From the 2020 Joint Annual Meeting (June 30, 2020)
Presented by Linda Hasadsri, MD, PhD
This case highlights two ongoing issues faced by both laboratory geneticists and clinicians involved in the diagnosis of inborn errors of metabolism. Namely, when is there sufficient evidence to classify a VUS as a mutation, and how many patients are potentially missed or misdiagnosed by current methods for newborn screening?
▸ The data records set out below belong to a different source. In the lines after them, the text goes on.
(* ===== verification/Admin.v ===== *)
(** * The migration job: [crates/pool-admin/src/main.rs]

    What [pool-admin migrate] refuses, plans and reports.  The ledger is the
    table [_sqlx_migrations]; reading it, connecting and SQLx's own [run] are
    arguments.  Everything happens between taking and dropping one advisory
    lock, so between the two reads of the ledger only this process's [run]
    changes it. *)
From S2P Require Import Prelude Text BTreeMap Json Domain Config.
Open Scope Z_scope.

Record Migration := MkMigration { mg_version : Z; mg_description : string; mg_checksum : list Z }.
(** A row of [_sqlx_migrations]. *)
Record Applied := MkApplied { ap_version : Z; ap_checksum : list Z; ap_success : bool }.
Inductive Ledger := LedgerRows (rows : list Applied) | LedgerUndefined | LedgerUnreadable (e : string).

Inductive MigrateError :=
| MgUrl (e : ConfigError) | MgConnect (e : string) | MgAcquire (e : string) | MgLock (e : string) | MgUnreadable (e : string)
| MgPartial (version : Z) | MgModified (version : Z) (description : string) | MgAbsent (version : Z) | MgFailed (e : string) | MgUnconfirmed (e : string).
Record MigrateReport := MkMigrateReport { mr_applied : nat; mr_pending : list Migration; mr_applied_now : option nat }.

Section migrate.
Context (MIGRATOR : list Migration).

Definition verify_one (row : Applied) : result MigrateError unit :=
  if negb (ap_success row) then Err (MgPartial (ap_version row))
  else match List.find (fun m => mg_version m =? ap_version row) MIGRATOR with
       | Some m => if negb (bool_decide (mg_checksum m = ap_checksum row)) then Err (MgModified (ap_version row) (mg_description m)) else Ok tt
       | None => Err (MgAbsent (ap_version row))
       end.
Definition verify (applied : list Applied) : result MigrateError unit := foldM (fun _ row => verify_one row) tt applied.
Definition pending (applied_versions : list Z) : list Migration :=
  filter (fun m => mg_version m ∉ applied_versions) MIGRATOR.
Definition read_applied (l : Ledger) : result MigrateError (list Applied) :=
  match l with
  | LedgerRows rows => Ok rows
  | LedgerUndefined => Ok []
  | LedgerUnreadable e => Err (MgUnreadable e)
  end.

(** What the job finds outside: the outcomes of connecting, of acquiring a
    connection and of taking the lock, the ledger before, [run] on it, and the
    confirming read. *)
Record Database := MkDatabase {
  dt_connect : option string; dt_acquire : option string; dt_lock : option string; dt_ledger : Ledger;
  dt_run : list Applied -> result string (list Applied); dt_confirm : list Applied -> result string (list Z) }.
Definition migrate (read_to_string : string -> option string) (d : Database) (config : Config) (dry_run : bool) : result MigrateError MigrateReport :=
  let? _ := map_err MgUrl (database_url read_to_string config) in
  let fails {A} (e : option string) (inj : string -> MigrateError) (k : result MigrateError A) : result MigrateError A :=
    match e with Some e => Err (inj e) | None => k end in
  fails (dt_connect d) MgConnect (fails (dt_acquire d) MgAcquire (fails (dt_lock d) MgLock (
    let? applied := read_applied (dt_ledger d) in
    let applied_versions := map ap_version applied in
    let? _ := verify applied in
    let plan := pending applied_versions in
    if dry_run then Ok (MkMigrateReport (length applied) plan None)
    else
      let? after := map_err MgFailed (dt_run d applied) in
      let? versions := map_err MgUnconfirmed (dt_confirm d after) in
      Ok (MkMigrateReport (length applied) plan (Some (length (filter (fun v => v ∉ applied_versions) versions))))))).
End migrate.
Arguments migrate : clear implicits.

(** ** Specification *)

(** The ledger agrees with the build: every row is whole, and its migration is
    in this build with the checksum it was applied with. *)
Definition agrees (build : list Migration) (rows : list Applied) : Prop :=
  forall row, row ∈ rows -> ap_success row = true /\ exists m, m ∈ build /\ mg_version m = ap_version row /\ mg_checksum m = ap_checksum row.
(** What SQLx documents of [run]: each pending migration is applied and its row
    appended, in the build's order. *)
Definition row_of (m : Migration) : Applied := MkApplied (mg_version m) (mg_checksum m) true.
Definition run_applies_pending (build : list Migration) (run : list Applied -> result string (list Applied)) : Prop :=
  forall rows rows', run rows = Ok rows' -> rows' = rows ++ map row_of (pending build (map ap_version rows)).

Lemma find_version build v m : NoDup (map mg_version build) -> m ∈ build -> mg_version m = v -> List.find (fun m => mg_version m =? v) build = Some m.
Proof.
  induction build as [|x build IH]; intros Hnd Hm Hv; [by apply not_elem_of_nil in Hm|]. cbn in *. apply NoDup_cons in Hnd as [Hx Hnd].
  apply elem_of_cons in Hm as [-> |Hm]; [by rewrite Hv, Z.eqb_refl|]. destruct (Z.eqb_spec (mg_version x) v) as [E|E]; [|by apply IH].
  destruct Hx. apply list_elem_of_fmap. exists m. split; [congruence|done].
Qed.
Lemma verify_one_Ok build row : NoDup (map mg_version build) ->
  verify_one build row = Ok tt <-> ap_success row = true /\ exists m, m ∈ build /\ mg_version m = ap_version row /\ mg_checksum m = ap_checksum row.
Proof.
  intros Hnd. unfold verify_one. destruct (ap_success row); cbn; [|naive_solver]. split.
  - destruct (List.find _ build) as [m|] eqn:E; [|done]. apply find_some in E as [Hm Hv]. apply Z.eqb_eq in Hv.
    destruct (bool_decide_reflect (mg_checksum m = ap_checksum row)); [|done]. intros _. split; [done|]. exists m. split_and!; [by apply list_elem_of_In|done..].
  - intros [_ (m & Hm & Hv & Hc)]. rewrite (find_version build _ m) by done. by rewrite bool_decide_eq_true_2.
Qed.
Lemma verify_Ok build rows : NoDup (map mg_version build) -> verify build rows = Ok tt <-> agrees build rows.
Proof.
  intros Hnd. unfold verify, agrees. induction rows as [|row rows IH]; cbn; [split; [by intros _ x Hx%not_elem_of_nil|done]|].
  setoid_rewrite elem_of_cons. destruct (verify_one build row) as [[]|e] eqn:Hv.
  - rewrite IH. apply verify_one_Ok in Hv; [|done]. split; [intros H x [-> |Hx]; [done|by apply H]|naive_solver].
  - split; [done|]. intros H. destruct (H row) as [H1 H2]; [by left|].
    assert (verify_one build row = Ok tt) as Hok by (by apply verify_one_Ok). congruence.
Qed.
Lemma filter_all {A} (P : A -> Prop) {dec : forall x, Decision (P x)} (l : list A) : (forall x, x ∈ l -> P x) -> filter P l = l.
Proof.
  induction l as [|x l IH]; intros Hl; [done|]. rewrite filter_cons_True by (apply Hl; by left). f_equal. apply IH. intros y Hy. apply Hl. by right.
Qed.
Lemma filter_none {A} (P : A -> Prop) {dec : forall x, Decision (P x)} (l : list A) : (forall x, x ∈ l -> ~ P x) -> filter P l = [].
Proof.
  induction l as [|x l IH]; intros Hl; [done|]. rewrite filter_cons_False by (apply Hl; by left). apply IH. intros y Hy. apply Hl. by right.
Qed.
Lemma pending_none build rows : (forall m, m ∈ build -> mg_version m ∈ rows) -> pending build rows = [].
Proof. intros H. apply filter_none. intros m Hm Hn. by apply Hn, H. Qed.
Lemma new_versions build rows : filter (fun v => v ∉ rows) (rows ++ map mg_version (pending build rows)) = map mg_version (pending build rows).
Proof.
  rewrite filter_app. rewrite (filter_none _ rows) by (by intros x Hx Hn). apply filter_all.
  intros v (m & -> & Hm)%list_elem_of_fmap. by apply list_elem_of_filter in Hm as [Hm _].
Qed.

(** ** Properties *)

(** The plan of a migration job: with its database in reach, a dry run refuses
    exactly the ledgers that disagree with the build -- a row left half applied,
    a migration since edited, or one this build does not have -- which are the
    ledgers the real run would refuse; and otherwise it plans, in the build's
    order, exactly the migrations whose version is not recorded. *)
Theorem dry_run_exact build read_to_string d config url rows :
  NoDup (map mg_version build) -> database_url read_to_string config = Ok url ->
  dt_connect d = None -> dt_acquire d = None -> dt_lock d = None -> dt_ledger d = LedgerRows rows ->
  let plan := pending build (map ap_version rows) in
  (migrate build read_to_string d config true = Ok (MkMigrateReport (length rows) plan None) <-> agrees build rows) /\
  (forall e, migrate build read_to_string d config true = Err e -> ~ agrees build rows /\ migrate build read_to_string d config false = Err e) /\
  (forall m, m ∈ plan <-> m ∈ build /\ mg_version m ∉ map ap_version rows).
Proof.
  intros Hnd Hu H1 H2 H3 H4 plan. unfold migrate. rewrite Hu, H1, H2, H3, H4. cbn [map_err read_applied].
  pose proof (verify_Ok build rows Hnd) as Hv. destruct (verify build rows) as [[]|e]; split_and!; try (by intros m; unfold plan, pending; rewrite list_elem_of_filter; naive_solver).
  - split; [intros _; by apply Hv|done].
  - done.
  - split; [done|]. intros Ha. by apply Hv in Ha.
  - intros e' [= <-]. split; [|done]. intros Ha. by apply Hv in Ha.
Qed.
Definition ex_build : list Migration := [MkMigration 1 "a" [1]; MkMigration 2 "b" [2]].
Definition ex_database (rows : list Applied) : Database :=
  MkDatabase None None None (LedgerRows rows) (fun rows => Ok (rows ++ map row_of (pending ex_build (map ap_version rows)))) (fun rows => Ok (map ap_version rows)).
Example dry_run_exact_witness :
  migrate ex_build ex_read_file (ex_database [MkApplied 1 [1] true]) (ex_config "pool_migration" "http://127.0.0.1" ex_cpu) true =
    Ok (MkMigrateReport 1 [MkMigration 2 "b" [2]] None).
Proof.
  eapply (dry_run_exact ex_build ex_read_file (ex_database [MkApplied 1 [1] true]) (ex_config "pool_migration" "http://127.0.0.1" ex_cpu) _ [MkApplied 1 [1] true]).
  - apply (bool_decide_unpack _). vm_compute. exact I.
  - vm_compute. reflexivity.
  - reflexivity.
  - reflexivity.
  - reflexivity.
  - reflexivity.
  - intros row Hr%list_elem_of_singleton. subst row. split; [reflexivity|]. exists (MkMigration 1 "a" [1]). split; [left|by split].
Defined.

(** A migration is applied once.  When a run succeeds it reports exactly the
    planned migrations as applied now, and the job run again finds nothing
    pending, applies nothing and refuses nothing. *)
Theorem migrated_once build read_to_string d d' config rows after report :
  NoDup (map mg_version build) -> run_applies_pending build (dt_run d) -> (forall rows, dt_confirm d rows = Ok (map ap_version rows)) ->
  dt_ledger d = LedgerRows rows -> migrate build read_to_string d config false = Ok report -> dt_run d rows = Ok after ->
  mr_applied_now report = Some (length (mr_pending report)) /\
  (dt_connect d' = None -> dt_acquire d' = None -> dt_lock d' = None -> dt_ledger d' = LedgerRows after ->
   migrate build read_to_string d' config true = Ok (MkMigrateReport (length after) [] None)).
Proof.
  intros Hnd Hrun Hconf Hl Hm Hafter. unfold migrate in Hm |- *. destruct (database_url _ _) as [url|]; [|done]. cbn [map_err] in Hm |- *.
  destruct (dt_connect d); [done|]. destruct (dt_acquire d); [done|]. destruct (dt_lock d); [done|]. rewrite Hl in Hm. cbn [read_applied] in Hm.
  destruct (verify build rows) as [[]|e] eqn:Hv; [|done]. rewrite Hafter in Hm. cbn [map_err] in Hm. rewrite Hconf in Hm. cbn [map_err] in Hm.
  injection Hm as <-. cbn [mr_applied_now mr_pending]. rewrite (Hrun _ _ Hafter). set (plan := pending build (map ap_version rows)). split.
  - f_equal. rewrite map_app, map_map. change (map (fun x => ap_version (row_of x)) plan) with (map mg_version plan).
    unfold plan. rewrite new_versions. by rewrite length_map.
  - intros -> -> -> ->. cbn [read_applied]. apply verify_Ok in Hv; [|done].
    assert (Hv' : verify build (rows ++ map row_of plan) = Ok tt).
    { apply verify_Ok; [done|]. intros row [Hr|Hr]%elem_of_app; [by apply Hv|]. apply list_elem_of_fmap in Hr as (m & -> & Hm).
      apply list_elem_of_filter in Hm as [_ Hm]. split; [done|]. by exists m. }
    rewrite Hv'. do 2 f_equal. apply pending_none. intros m Hm. rewrite map_app, map_map. apply elem_of_app.
    destruct (decide (mg_version m ∈ map ap_version rows)); [by left|]. right. apply list_elem_of_fmap. exists m. split; [done|]. by apply list_elem_of_filter.
Qed.
Example migrated_once_witness :
  exists report, migrate ex_build ex_read_file (ex_database [MkApplied 1 [1] true]) (ex_config "pool_migration" "http://127.0.0.1" ex_cpu) false = Ok report /\
    mr_applied_now report = Some (length (mr_pending report)).
Proof.
  eexists. split; [vm_compute; reflexivity|].
  eapply (migrated_once ex_build ex_read_file (ex_database [MkApplied 1 [1] true]) (ex_database []) (ex_config "pool_migration" "http://127.0.0.1" ex_cpu) [MkApplied 1 [1] true]);
    [apply (bool_decide_unpack _); vm_compute; exact I|by intros r r' [= <-]|done|reflexivity|vm_compute; reflexivity|reflexivity].
Defined.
At the conclusion of this presentation, participants will be able to:

  1. Summarize the differences between derivatized vs. underivatized tandem mass spectrometry
  2. Identify biochemical laboratory findings in malonic aciduria
  3. Describe methods that can be used to prove the pathogenicity of a newly discovered genetic variant

This recorded presentation is P.A.C.E. ® accredited. The instruction level for this activity is Intermediate. One (1) P.A.C.E. ® contact hour and one (1) Florida credit hour in the area of Cytogenetics/Molecular Biology will be awarded to participants. ASCLS P.A.C.E.® is accepted by the ASCP/ASCLS/AGT Board of Certification and all states, including Florida and California, as an approved provider of continuing education for recertification and licensure. ASCLS is an approved provider with CE Broker for Florida licensees.

This intermediate-level program is appropriate for laboratory professionals working in clinical, public health and academic settings.